CDC studies to date have shown Heartland virus is carried by Lone Star ticks, which are primarily found in the southeastern and eastern United States. Additional studies seek to confirm whether ticks can spread the virus to people and to learn what other insects or animals may be involved in the transmission cycle. CDC is also looking for Heartland virus in other parts of the country to understand how widely it may be distributed.

CDC developed the blood tests used to confirm the new cases of Heartland virus disease. CDC teams are working to further validate these tests and develop additional tests. As more is learned, CDC hopefully can develop a diagnostic test that public health laboratories could use to test for the virus.

There is no specific treatment, vaccine or drug for Heartland virus disease. Because it is caused by a virus, the disease also does not respond to antibiotics used to treat tickborne bacterial infections such as Lyme disease. However, supportive therapies such as IV fluids and fever reducers can relieve some Heartland disease symptoms.

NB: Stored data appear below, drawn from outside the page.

Lemma partsLoop_spec k i messageID size pcs payload pre :
  (size = pcs + 8)%nat -> Z.of_nat pcs < 65536 -> length pre = i ->
  (k = 0 \/ ((k - 1) * pcs < length payload <= k * pcs))%nat ->
  partsLoop k (Z.of_nat i) messageID (Z.of_nat size) (Z.of_nat pcs) payload (pre ++ replicate k [])
  = Ok (pre ++ restBytes i messageID size (chunks k pcs payload)).
Proof.
  intros Hsize Hpcs. revert i payload pre. induction k as [|k IH]; intros i payload pre Hi Hlen.
  { simpl. by rewrite app_nil_r. }
  cbn [partsLoop chunks restBytes replicate]. destruct (splitPayload_spec payload pcs) as (rest & -> & Hrest).
  cbn [mbind result_bind].
  assert (length (take pcs payload) <= pcs)%nat as Hc by (rewrite length_take; lia).
  rewrite newMessagePart_spec by lia. cbn [mbind result_bind].
  rewrite store_at_nat by (rewrite length_app; simpl; lia). cbn [mbind result_bind].
  rewrite insert_app_r_alt, Hi, Nat.sub_diag by lia. cbn [insert list_insert].
  unfold messagePart_bytes, partView. cbn [mp_Data].
  replace (Z.of_nat i + 1) with (Z.of_nat (Datatypes.S i)) by lia.
  rewrite cons_middle, app_assoc. rewrite (IH (Datatypes.S i) rest).
  - rewrite <- app_assoc. simpl. destruct k as [|k]; [done|]. rewrite Hrest; [done|]. lia.
  - rewrite length_app. simpl. lia.
  - destruct k as [|k]; [by left|right]. rewrite Hrest, length_drop by lia. lia.
Qed.

(** The contents of the parts. *)
Definition cut (M : nat) (payload : list byte) : list (list byte) :=
  let n := ((length payload + 14 + (M - 8) - 1) / (M - 8))%nat in
  take (M - 22) payload :: chunks (n - 1) (M - 8) (drop (M - 22) payload).

(** The number of parts: [x] bytes in boxes of [b]. *)
Lemma ceil_div (x b : nat) :
  (0 < b)%nat -> let n := ((x + b - 1) / b)%nat in (x <= n * b)%nat /\ (0 < x -> (n - 1) * b < x)%nat.
Proof.
  intros Hb n. pose proof (Nat.div_mod_eq (x + b - 1) b) as He. fold n in He.
  pose proof (Nat.mod_upper_bound (x + b - 1) b ltac:(lia)). nia.
Qed.

Lemma cut_facts M payload :
  (22 <= M)%nat -> (length payload <= (M - 22) + 254 * (M - 8))%nat ->
  let n := ((length payload + 14 + (M - 8) - 1) / (M - 8))%nat in
  (1 <= n <= 255)%nat /\ length (cut M payload) = n /\
  concat (cut M payload) = payload /\
  (length (take (M - 22) payload) <= M - 22)%nat /\
  (forall c, c ∈ chunks (n - 1) (M - 8) (drop (M - 22) payload) -> (length c <= M - 8)%nat) /\
  (n - 1 = 0 \/ ((n - 1 - 1) * (M - 8) < length (drop (M - 22) payload) <= (n - 1) * (M - 8)))%nat.
Proof.
  intros HM Hlen n. destruct (ceil_div (length payload + 14) (M - 8)) as [Hup Hlow]; [lia|].
  fold n in Hup, Hlow. specialize (Hlow ltac:(lia)). pose proof (length_drop payload (M - 22)) as Hd.
  assert (1 <= n <= 255)%nat as Hn by nia.
  assert (n - 1 = 0 \/ ((n - 1 - 1) * (M - 8) < length (drop (M - 22) payload) <= (n - 1) * (M - 8)))%nat
    as Hrest by (destruct (decide (n = 1%nat)) as [->|]; [by left|right; nia]).
  split_and!; [lia|lia| | | | |done].
  - unfold cut. cbn [length]. rewrite length_chunks. fold n. lia.
  - unfold cut. cbn [concat]. fold n. rewrite concat_chunks by (destruct Hrest; nia). apply take_drop.
  - rewrite length_take. lia.
  - intros c. apply chunks_short.
Qed.
(* ===== verification/Float64.v ===== *)
(** * [float64]

    The double-precision arithmetic the session parameters use, on the
    executable IEEE-754 model of the Standard Library: products rounded to 53
    bits, conversions from integers, [math.Ceil] and conversion to [uint32]. *)

From Stdlib Require Import SpecFloat.
From S2P Require Import Prelude.

Abbreviation float64 := spec_float.

Definition f64_mul (a b : float64) : float64 := SFmul 53 1024 a b.

(** [float64(z)] *)
Definition f64_of_Z (z : Z) : float64 := binary_normalize 53 1024 z 0 false.

(** [math.Ceil] of a finite value, as an integer. *)
Definition f64_ceil (f : float64) : Z :=
  match f with
  | S754_finite sign m e =>
      let v := if sign then Zneg m else Zpos m in
      if 0 <=? e then v * 2 ^ e else - (- v / 2 ^ (- e))
  | _ => 0
  end.

(** Truncation toward zero. *)
Definition f64_trunc (f : float64) : Z :=
  match f with
  | S754_finite sign m e =>
      let v := if sign then Zneg m else Zpos m in
      if 0 <=? e then v * 2 ^ e else Z.quot v (2 ^ (- e))
  | _ => 0
  end.

(** [uint32(f)] of a value in range. *)
Definition f64_to_u32 (f : float64) : Z := u32 (f64_trunc f).

(** ** [float32] *)

Definition f32_mul (a b : spec_float) : spec_float := SFmul 24 128 a b.
Definition f32_add (a b : spec_float) : spec_float := SFadd 24 128 a b.
Definition f32_of_Z (z : Z) : spec_float := binary_normalize 24 128 z 0 false.

(** [uint16(f)] of a value in range. *)
Definition f32_to_u16 (f : spec_float) : Z := u16 (f64_trunc f).

(** ** Constants

    Of the code: [0.05] and [0.0]. *)
Definition f64_0_05 : float64 := S754_finite false 7205759403792794 (-57).
Definition f64_zero : float64 := S754_zero false.

(** The product is rounded: [0.05 * 1000] is exactly 50, although the double
    nearest to 0.05 is above it. *)
Lemma f64_mul_rounds :
  f64_ceil (f64_mul f64_0_05 (f64_of_Z 1000)) = 50 /\
  f64_ceil (f64_mul f64_0_05 (f64_of_Z 1001)) = 51.
Proof. vm_compute. by split. Qed.

Lemma f64_ceil_nonneg f : f64_ceil f < 0 -> exists m e, f = S754_finite true m e.
Proof.
  destruct f as [s|s| |[|] m e]; simpl; try lia; [by eauto|]. intros Hc. exfalso.
  destruct (Z.leb_spec 0 e).
  - pose proof (Z.pow_pos_nonneg 2 e). nia.
  - pose proof (Z.pow_pos_nonneg 2 (- e) ltac:(lia) ltac:(lia)) as Hp.
    assert (Zneg m / 2 ^ (- e) <= 0); [|lia].
    pose proof (Z.div_le_mono (Zneg m) 0 (2 ^ (- e)) Hp ltac:(lia)) as Hd. by rewrite Z.div_0_l in Hd by lia.
Qed.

11. CDC Estimates 1 in 68 Children has Been Identified with Autism Spectrum Disorder

The Centers for Disease Control and Prevention (CDC) estimates that 1 in 68 children (or 14.7 per 1,000 eight-year-olds) in multiple communities in the United States has been identified with autism spectrum disorder (ASD). This new estimate is roughly 30 percent higher than previous estimates reported in 2012 of 1 in 88 children (11.3 per 1,000 eight year olds) being identified with an autism spectrum disorder. The number of children identified with ASD ranged from 1 in 175 children in Alabama to 1 in 45 children in New Jersey.

The surveillance summary report, “Prevalence of Autism Spectrum Disorder among Children Aged 8 Years – Autism and Developmental Disabilities Monitoring Network, 11 Sites, United States, 2010,” was recently published in the CDC’s Morbidity and Mortality Weekly Report. Researchers reviewed records from community sources that educate, diagnose, treat and/or provide services to children with developmental disabilities. The criteria used to diagnose ASDs and the methods used to collect data have not changed.

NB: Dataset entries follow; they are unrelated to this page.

(** C27: no key of a session is handed out twice.  From [NewSession], any
    sequence of [PopKey], [PopReKey], [Use], status changes, negotiation
    triggers and restarts of the program runs without a panic and hands out
    keys of the session, each at most once: the least unused one each time,
    and none from the rekey reserve to [PopKey]. *)
Theorem Session_keys_handed_out_once (st : S) h gen v t (partner : ID) priv partnerPub key partnerSIDH
    trigger relFp status p now ops now' used outs :
  params_ok p -> params_storable p -> t = Send \/ t = Receive -> 0 <= status <= 5 ->
  length trigger = 32%nat ->
  let '(myPriv, mySIDH, base, sid) := finalizeKeyNegotiation gen priv key partnerPub partnerSIDH in
  kv_HasPrefix v (MakeSessionPrefix sid) = false ->
  let n := numKeysOf p base + NumRekeys p in
  Forall (ssOpOk n) ops -> absSessionRun n (NumRekeys p) ops ∅ = (used, outs) ->
  exists st0 h0 s0 st1 s1,
    NewSession st h gen v t partner priv partnerPub key partnerSIDH trigger relFp status p now
      = Ok (st0, h0, s0) /\
    ssRun v ops (st0, s0) now' = Ok ((st1, s1), outs) /\
    NoDup (handedOut outs) /\ Forall (fun k => 0 <= k < n) (handedOut outs) /\
    Session_getUnusedKeys s1 = Ok (unusedKeys n used).
Proof.
  intros Hp Hj Ht Hstatus Htrig.
  pose proof (new_session_spec st h gen v t partner priv partnerPub key partnerSIDH trigger relFp
    status p now Hp Hj Ht Hstatus Htrig) as Hnew.
  destruct (finalizeKeyNegotiation _ _ _ _ _) as [[[myPriv mySIDH] base] sid].
  intros Hpre n. destruct (Hnew Hpre) as (v' & st0 & sv & Hok & Hinv & _). fold n in Hinv, Hok.
  set (s0 := mkSession _ _ _ _ _ _ _ _ _ _ _ _ _ _ sv) in *.
  pose proof (absSessionRun_fresh n (NumRekeys p) ops ∅) as Hfresh.
  intros Hops Habs. destruct (run_session v p n ops (st0, s0) ∅ now' Hinv Hops) as ([st1 s1] & Hr & Hinv1).
  rewrite Habs in Hfresh, Hr, Hinv1. destruct Hfresh as (_ & Hnd & Hin).
  eexists st0, _, s0, st1, s1. split; [exact Hok|]. split; [exact Hr|]. split; [done|].
  split; [apply list.Forall_forall; intros k Hk; by apply Hin|].
  apply unused_keys. exact (wf_keys _ _ _ (si_wf _ _ _ _ _ Hinv1)).
Qed.

(** a saved session is read back by [LoadSession] field by field, in the
    status that survives a restart; a session for reception registers the
    fingerprints of exactly its unused keys again. *)
Theorem Session_save_load (st st' : S) h v s n U m now :
  session_wf s n U -> stored st s m ->
  kv_Prefix v (MakeSessionPrefix (sID s)) = Ok (ss_kv s) ->
  Session_Save st s now = (st', None) ->
  exists h', LoadSession st' h v (sID s) (relationshipFingerprint s)
      = Ok (h', ss_setStatus s (durable (negotiationStatus s))) /\
    forall fp, fp ∈ h' <-> fp ∈ h \/
      ss_t s = Receive /\ exists k, k ∈ unusedKeys n U /\ fp = cypher_Fingerprint s k.
Proof.
  intros Hwf Hst Hpre Hsave.
  destruct (stored_new_status st s m n U now Hwf Hst) as (st2 & Hsave' & Hst2).
  rewrite Hsave in Hsave'. simplify_eq. eexists.
  split; [by apply load_stored|]. intros fp.
  destruct (Z.eqb_spec (ss_t s) Receive) as [Heq|Hne]; [|by intuition].
  rewrite elem_of_AddKeys. naive_solver.
Qed.

(** [Status] tells what the session can be used for.  [RekeyEmpty] is
    exactly when [PopReKey] fails, [Active] and [RekeyNeeded] are exactly when
    [PopKey] succeeds, and [RekeyNeeded] adds that as many keys are used as the
    threshold. *)
Theorem Session_Status_meaning (st : S) s n U m now :
  session_wf s n U -> stored st s m -> 0 <= NumRekeys (e2eParams s) ->
  (Session_Status s = RekeyEmpty <-> exists e, Session_PopReKey st s now = Err e) /\
  (Session_Status s = Active \/ Session_Status s = RekeyNeeded <->
     exists x, Session_PopKey st s now = Ok x) /\
  (Session_Status s = RekeyNeeded ->
     rekeyThreshold s <= Z.of_nat (length (filter (fun k => k ∈ U) (zseq 0 n)))).
Proof.
  intros Hwf Hst Hres. pose proof (pop_spec st s n U m now Hwf Hst) as Hpop.
  rewrite (PopKey_reserve st s n U now Hwf). pose proof (wf_keys _ _ _ Hwf) as Hr.
  unfold Session_Status. rewrite (available_unused _ _ _ Hr), (used_number _ _ _ Hr).
  destruct (unusedKeys n U) as [|k ks]; cbn [length].
  - rewrite Hpop. rewrite (proj2 (Z.leb_le _ _)) by (simpl; lia). simpl.
    split_and!; [split; [by eexists|done]| |done]. split; [by intros [|]|by intros []].
  - destruct Hpop as (st1 & sv1 & -> & _ & _).
    rewrite (proj2 (Z.eqb_neq _ 0)) by lia.
    destruct (Z.leb_spec (Z.of_nat (Datatypes.S (length ks))) (NumRekeys (e2eParams s))).
    + split_and!; [|split; [by intros [|]|by intros []]|done]. split; [done|by intros []].
    + destruct (Z.leb_spec (rekeyThreshold s) (Z.of_nat (length (filter (fun k => k ∈ U) (zseq 0 n)))));
        (split_and!; [split; [done|by intros []]|split; eauto|done]).
Qed.

(** [TrySetNegotiationStatus] accepts exactly the legal moves; a refused
    one is an error and changes nothing.  An accepted move sets the status, and
    a restart then finds the new status, or the one stored before when the move
    only takes back a pending state. *)
Theorem TrySetNegotiationStatus_legal (st : S) h v s n U m status now :
  session_wf s n U -> stored st s m -> 0 <= status <= 5 ->
  kv_Prefix v (MakeSessionPrefix (sID s)) = Ok (ss_kv s) ->
  if bool_decide ((negotiationStatus s, status) ∈ legal_moves) then
    exists st' h', Session_TrySetNegotiationStatus st s status now = Ok (st', ss_setStatus s status) /\
      LoadSession st' h v (sID s) (relationshipFingerprint s) =
        Ok (h', ss_setStatus s (durable (if reverts (negotiationStatus s) status then m else status)))
  else (exists e, Session_TrySetNegotiationStatus st s status now = Err e) /\
       Session_SetNegotiationStatus st s status now = Panic.
Proof.
  intros Hwf Hst Hstatus Hpre. pose proof (TrySet_spec st s n U m status now Hwf Hst Hstatus) as Hset.
  unfold Session_SetNegotiationStatus. case_bool_decide.
  - destruct Hset as (st' & Hok & Hst'). eexists st', _. split; [done|].
    exact (load_stored st' h v (ss_setStatus s status) n U _
      (wf_set_status s n U status Hwf Hstatus) Hst' Hpre).
  - destruct Hset as (e & ->). eauto.
Qed.

(** [TriggerNegotiation] takes any session below [NewSessionTriggered] that
    has reached its threshold to that state, a session the partner has not
    confirmed included.  The session then counts as confirmed; a crash before
    the next save restores the stored status, and a save stores [Confirmed]. *)
Theorem TriggerNegotiation_counts_as_confirmed (st st' : S) h v s n U m b now :
  session_wf s n U -> stored st s m ->
  kv_Prefix v (MakeSessionPrefix (sID s)) = Ok (ss_kv s) ->
  rekeyThreshold s <= Z.of_nat (length (filter (fun k => k ∈ U) (zseq 0 n))) ->
  negotiationStatus s < NewSessionTriggered ->
  Session_Save st (ss_setStatus s NewSessionTriggered) now = (st', None) ->
  Session_TriggerNegotiation s b = Ok (ss_setStatus s NewSessionTriggered, true) /\
  Session_IsConfirmed (ss_setStatus s NewSessionTriggered) = true /\
  (exists h', LoadSession st h v (sID s) (relationshipFingerprint s)
      = Ok (h', ss_setStatus s (durable m))) /\
  (exists h', LoadSession st' h v (sID s) (relationshipFingerprint s)
      = Ok (h', ss_setStatus s Confirmed)).
Proof.
  intros Hwf Hst Hpre Hthr Hneg Hsave. split_and!.
  - unfold Session_TriggerNegotiation. rewrite (used_number _ _ _ (wf_keys _ _ _ Hwf)).
    by rewrite (proj2 (Z.leb_le _ _)), (proj2 (Z.ltb_lt _ _)) by done.
  - done.
  - eexists. by apply load_stored.
  - assert (0 <= NewSessionTriggered <= 5) as Hr by (unfold NewSessionTriggered; lia).
    pose proof (wf_set_status s n U NewSessionTriggered Hwf Hr) as Hwf'.
    destruct (stored_new_status st _ m n U now Hwf' (stored_set_status _ _ NewSessionTriggered _ Hst))
      as (st2 & Hsave' & Hst2).
    rewrite Hsave in Hsave'. simplify_eq. eexists.
    exact (load_stored st2 h v _ n U _ Hwf' Hst2 Hpre).
Qed.

(** with the default parameters an unconfirmed negotiation is never sent
    again: the retry ratio is the integer quotient 1/10, so that below the rekey
    threshold [TriggerNegotiation] changes nothing, whatever it draws. *)
Theorem default_params_never_retry s b :
  UnconfirmedRetryRatio (e2eParams s) = UnconfirmedRetryRatio GetDefaultParams ->
  StateVector_GetNumUsed (keyState s) < rekeyThreshold s -> length b = 4%nat ->
  Session_TriggerNegotiation s b = Ok (s, false).
Proof.
  intros Hratio Hused Hb. unfold Session_TriggerNegotiation, decideIfResendRekey, get_be.
  rewrite (proj2 (Z.leb_gt _ _)) by done. cbn [andb]. rewrite Hratio, decide_True by lia.
  destruct (_ =? Unconfirmed); [|done]. cbn [mbind result_bind].
  replace (f64_to_u32 _) with 0 by (by vm_compute).
  pose proof (be_decode_range (take 4 b)). by rewrite (proj2 (Z.ltb_ge _ _)) by lia.
Qed.

(** the two ends of a session agree.  When each end makes the session from
    its own private keys and the other's public keys, with the same parameters
    and relationship fingerprint, they compute the same base key, session ID and
    number of keys; every key of the sender has its fingerprint registered at
    the receiver, which decrypts what the sender encrypts with it. *)
Theorem Session_ends_agree (stA stB : S) hA hB genA genB vA vB (alice bob : ID)
    x y (a b : Priv) trigA trigB relFp statusA statusB p now keyNum m :
  params_ok p -> params_storable p -> 0 <= statusA <= 5 -> 0 <= statusB <= 5 ->
  length trigA = 32%nat -> length trigB = 32%nat ->
  let base := GenerateE2ESessionBaseKey x (dh_GeneratePublicKey y) a (priv_PublicKey b) in
  let n := numKeysOf p base + NumRekeys p in
  kv_HasPrefix vA (MakeSessionPrefix (GetSessionIDFromBaseKey base)) = false ->
  kv_HasPrefix vB (MakeSessionPrefix (GetSessionIDFromBaseKey base)) = false ->
  exists stA' hA' sA stB' hB' sB,
    NewSession stA hA genA vA Send bob (Some (x, a)) (dh_GeneratePublicKey y) None
      (priv_PublicKey b) trigA relFp statusA p now = Ok (stA', hA', sA) /\
    NewSession stB hB genB vB Receive alice (Some (y, b)) (dh_GeneratePublicKey x) None
      (priv_PublicKey a) trigB relFp statusB p now = Ok (stB', hB', sB) /\
    sID sA = sID sB /\
    Session_getUnusedKeys sA = Ok (zseq 0 n) /\ Session_getUnusedKeys sB = Ok (zseq 0 n) /\
    (0 <= keyNum < n -> cypher_Fingerprint sA keyNum ∈ hB') /\
    let '(contents, mac, residue) := cypher_Encrypt sA keyNum m in
    cypher_Decrypt sB keyNum contents mac = Ok (m, residue).
Proof.
  intros Hp Hj HsA HsB HtA HtB base n HpreA HpreB.
  assert (GenerateE2ESessionBaseKey y (dh_GeneratePublicKey x) b (priv_PublicKey a) = base) as Hbase.
  { unfold base, GenerateE2ESessionBaseKey. by rewrite dh_agree, sidh_agree. }
  destruct (new_session_spec stA hA genA vA Send bob (Some (x, a)) (dh_GeneratePublicKey y) None
    (priv_PublicKey b) trigA relFp statusA p now Hp Hj (or_introl eq_refl) HsA HtA HpreA)
    as (vA' & stA' & svA & HA & HinvA & _).
  pose proof (new_session_spec stB hB genB vB Receive alice (Some (y, b)) (dh_GeneratePublicKey x) None
    (priv_PublicKey a) trigB relFp statusB p now Hp Hj (or_intror eq_refl) HsB HtB) as HnewB.
  cbn [finalizeKeyNegotiation] in HnewB. rewrite Hbase in HnewB.
  destruct (HnewB HpreB) as (vB' & stB' & svB & HB & HinvB & _).
  pose proof (unused_keys _ _ _ (wf_keys _ _ _ (si_wf _ _ _ _ _ HinvA))) as HkA.
  pose proof (unused_keys _ _ _ (wf_keys _ _ _ (si_wf _ _ _ _ _ HinvB))) as HkB.
  rewrite unusedKeys_none in HkA, HkB.
  eexists stA', _, _, stB', _, _. split; [exact HA|]. split; [exact HB|]. split_and!; [done|done|done| |].
  - intros Hk. apply elem_of_AddKeys. right. exists keyNum. split; [|done].
    apply unusedKeys_spec. set_solver.
  - by apply same_keys_decrypt.
Qed.
End properties.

The data continue to show that ASD is almost five times more common among boys than girls: 1 in 42 boys versus 1 in 189 girls. White children are more likely to be identified as having ASD than are black or Hispanic children.
Levels of intellectual ability vary greatly among children with autism, ranging from severe intellectual challenges to average or above average intellectual ability.  The study found that almost half of children identified with ASD have average or above average intellectual ability (an IQ above 85) compared to a third of children a decade ago. The report also shows most children with ASD are diagnosed after age 4, even though ASD can be diagnosed as early as age 2. Healthy People 2020, the nation’s 10-year health objectives, strive to increase the proportion of young children with an autism spectrum disorder (ASD) and other developmental delays that are screened, evaluated, and enrolled in early intervention services in a timely manner.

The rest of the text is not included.